Thousands of Styled Rectangles in 120FPS on GPU

Today I will explain how to write a UI with 100,000 moving, styled rectangles that runs at 120 FPS on an M1 Macbook.

I've been coming back to this problem from time to time and finally managed to connect all the missing pieces together. First I figured out rounded corners and borders, and recently – blur. This allows to implement box-shadow, border-radius, border and of course background-color, which together make up vast majority of modern website styling (that is not the layout of course; See my How to Write a Flexbox Layout Engine to learn more about that).

In my newest iteration of the UI renderer, I went with WebGPU. After diving a lot into it over the past couple of months, I have some observations (brace yourself for a love letter).

Why would you need that?

A usual question that applies to almost all my articles. The reason is – a lot of ideas sound bad not because they are inherently bad, but because the way they are defined is too broad and the way they are usually implemented is too slow. The root of the problem is that most people skip trying to imagine how it would be if that was not the case.

A great example is esbuild by Evan Wallace.
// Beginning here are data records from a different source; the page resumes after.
(** * Cogno Solution: activity bookkeeping and realtime wiring

    A shallow embedding of the browser-side bookkeeping code of the
    repository and the properties its specification states about it:

    - [CognoTracker] of [frontend/js/activity-tracker.js]
      ([getCurrentUser], [saveActivity], [logActivityHistory],
      [checkAchievements], [notifyDoctor], the feedback helpers,
      [getModuleProgress] and [generateCertificate]);
    - [CognoModules] and [CognoActivity] of the modules handler
      ([startActivity], [completeActivity], [calculatePoints],
      [checkAchievements]; [start], [addScore], [complete],
      [showResultsModal], [getElapsedTime], [formatTime]);
    - [CognoPaths.getBasePath], [getCurrentUser] and [logActivity] of the
      client;
    - [RealtimeManager], [TableSubscriptions], [ActivityFeed] and
      [NotificationListener] of [js/realtime.js].

    Conventions of the embedding.

    - A JavaScript number is the rational it denotes ([Q]); [Math.round] is
      [floor (x + 1/2)].  The percentage of a recording and of a completion
      is computed as the code computes it, in IEEE 754 doubles ([Double]):
      the quotient and the product are rounded to the nearest double.  The
      points, the sums and the averages of the reports are computed
      exactly.  Where the code divides by a count that can be zero, the
      numbers are those of [Num], with [NaN] and the infinities; elsewhere
      a division is only read where the divisor is not zero, and a result
      beyond the largest double is outside the model.
    - An [async] function is a computation in the monad [M] over the state of
      the page and of the hosted store: it returns a value or throws, and it
      runs to completion before the next one starts (sequential execution).
    - [console.log], [console.warn] and [console.error] are not modelled.
    - A string that the code tests for truthiness is absent ([undefined],
      [null]) exactly when it is the empty string. *)

From Stdlib Require Import ZArith QArith Qround Qminmax Qabs Qpower Lia Lqa Ascii String.
From stdpp Require Import gmap strings list pretty.

Open Scope Z_scope.
Open Scope string_scope.
Open Scope list_scope.

(** ** JavaScript numbers *)

Module JS.

(** [Math.round]: the nearest integer, a half rounds up. *)
Definition Math_round (x : Q) : Z := Qfloor (x + (1 # 2))%Q.

(** [Math.min] and [Math.max]. *)
Definition Math_min (x y : Z) : Z := Z.min x y.
Definition Math_max (x y : Q) : Q := Qmax x y.

(** [x < y] on numbers. *)
Definition lt (x y : Q) : bool := negb (Qle_bool y x).

(** [x === y] on numbers. *)
Definition eq (x y : Q) : bool := Qeq_bool x y.

(** [x || d] where [x] is a number or absent: zero and absent are falsy. *)
Definition num_or (x : option Q) (d : Q) : Q :=
  match x with
  | Some q => if Qeq_bool q 0 then d else q
  | None => d
  end.

(** [x ?? d]: only absent falls through. *)
Definition nullish {A} (x : option A) (d : A) : A :=
  match x with Some a => a | None => d end.

(** Truthiness of a string. *)
Definition truthy (s : string) : bool := negb (String.eqb s "").

(** [s || d] on strings. *)
Definition str_or (s : option string) (d : string) : string :=
  match s with
  | Some x => if truthy x then x else d
  | None => d
  end.

(** An absent value inside a template literal prints as ["undefined"]. *)
Definition show (s : option string) : string :=
  match s with Some x => x | None => "undefined" end.

(** An integer inside a template literal. *)
Definition show_int (z : Z) : string := pretty z.

(** [s.split(c)[0]]: the text before the first [c]. *)
Fixpoint before (c : Ascii.ascii) (s : string) : string :=
  match s with
  | EmptyString => EmptyString
  | String a rest => if Ascii.eqb a c then EmptyString else String a (before c rest)
  end.

(** [s.toUpperCase()], on ASCII text (the identifiers of the modules are
    ASCII). *)
Definition upper (c : Ascii.ascii) : Ascii.ascii :=
  let n := Ascii.nat_of_ascii c in
  if ((97 <=? n) && (n <=? 122))%nat then Ascii.ascii_of_nat (n - 32) else c.

Fixpoint toUpperCase (s : string) : string :=
  match s with
  | EmptyString => EmptyString
  | String c rest => String (upper c) (toUpperCase rest)
  end.

(** [c.repeat(n)] for a one-character string and [s.padStart(n, c)]. *)
Fixpoint repeat (c : Ascii.ascii) (n : nat) : string :=
  match n with
  | O => EmptyString
  | S k => String c (repeat c k)
  end.

Definition padStart (n : nat) (c : Ascii.ascii) (s : string) : string :=
  repeat c (n - String.length s) ++ s.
By narrowing down the scope of the problem and writing an extremely fast tool for bundling JS and TS, he created entirely new possibilities for bundlers and a whole branch of on-the-fly compiling that just was not possible before, because what took 30s now takes 300ms.

And to give a more specific example related to this rendering, there's a whole paradigm of rendering UIs, called Immediate Mode GUI, which is based on defining UI on the go, in code, as it is being rendered. And it's only possible when rendering is really, really fast. So a good reason would be just to try playing with that in JS, without having to compile a C++ library like Dear ImGui to WASM.

Why WebGPU?

WebGPU is more verbose than WebGL, which reveals itself in two things:

It gives up a lot of abstractions that were meant to be a compromise between what the programmer wants to achieve and what the GPU driver must actually do to execute it.
It is way more declarative, as opposed to WebGL being a giant implicit state machine.

Does WebGPU require more code? Almost always yes. Does it mean it adds boilerplate? IMO absolutely not.

WebGPU is a really well-designed API and it has very well thought of defaults. Methods such as createRenderPipeline() take descriptor objects with tens of fields, but they all have sensible defaults and I never feel like I need to write more code than I necessary.

When writing WebGL I often felt like I was abusing the API to achieve slightly faster code. Now all of that is gone because the API doesn't try too hard to think for me and allows me to instruct GPU more directly.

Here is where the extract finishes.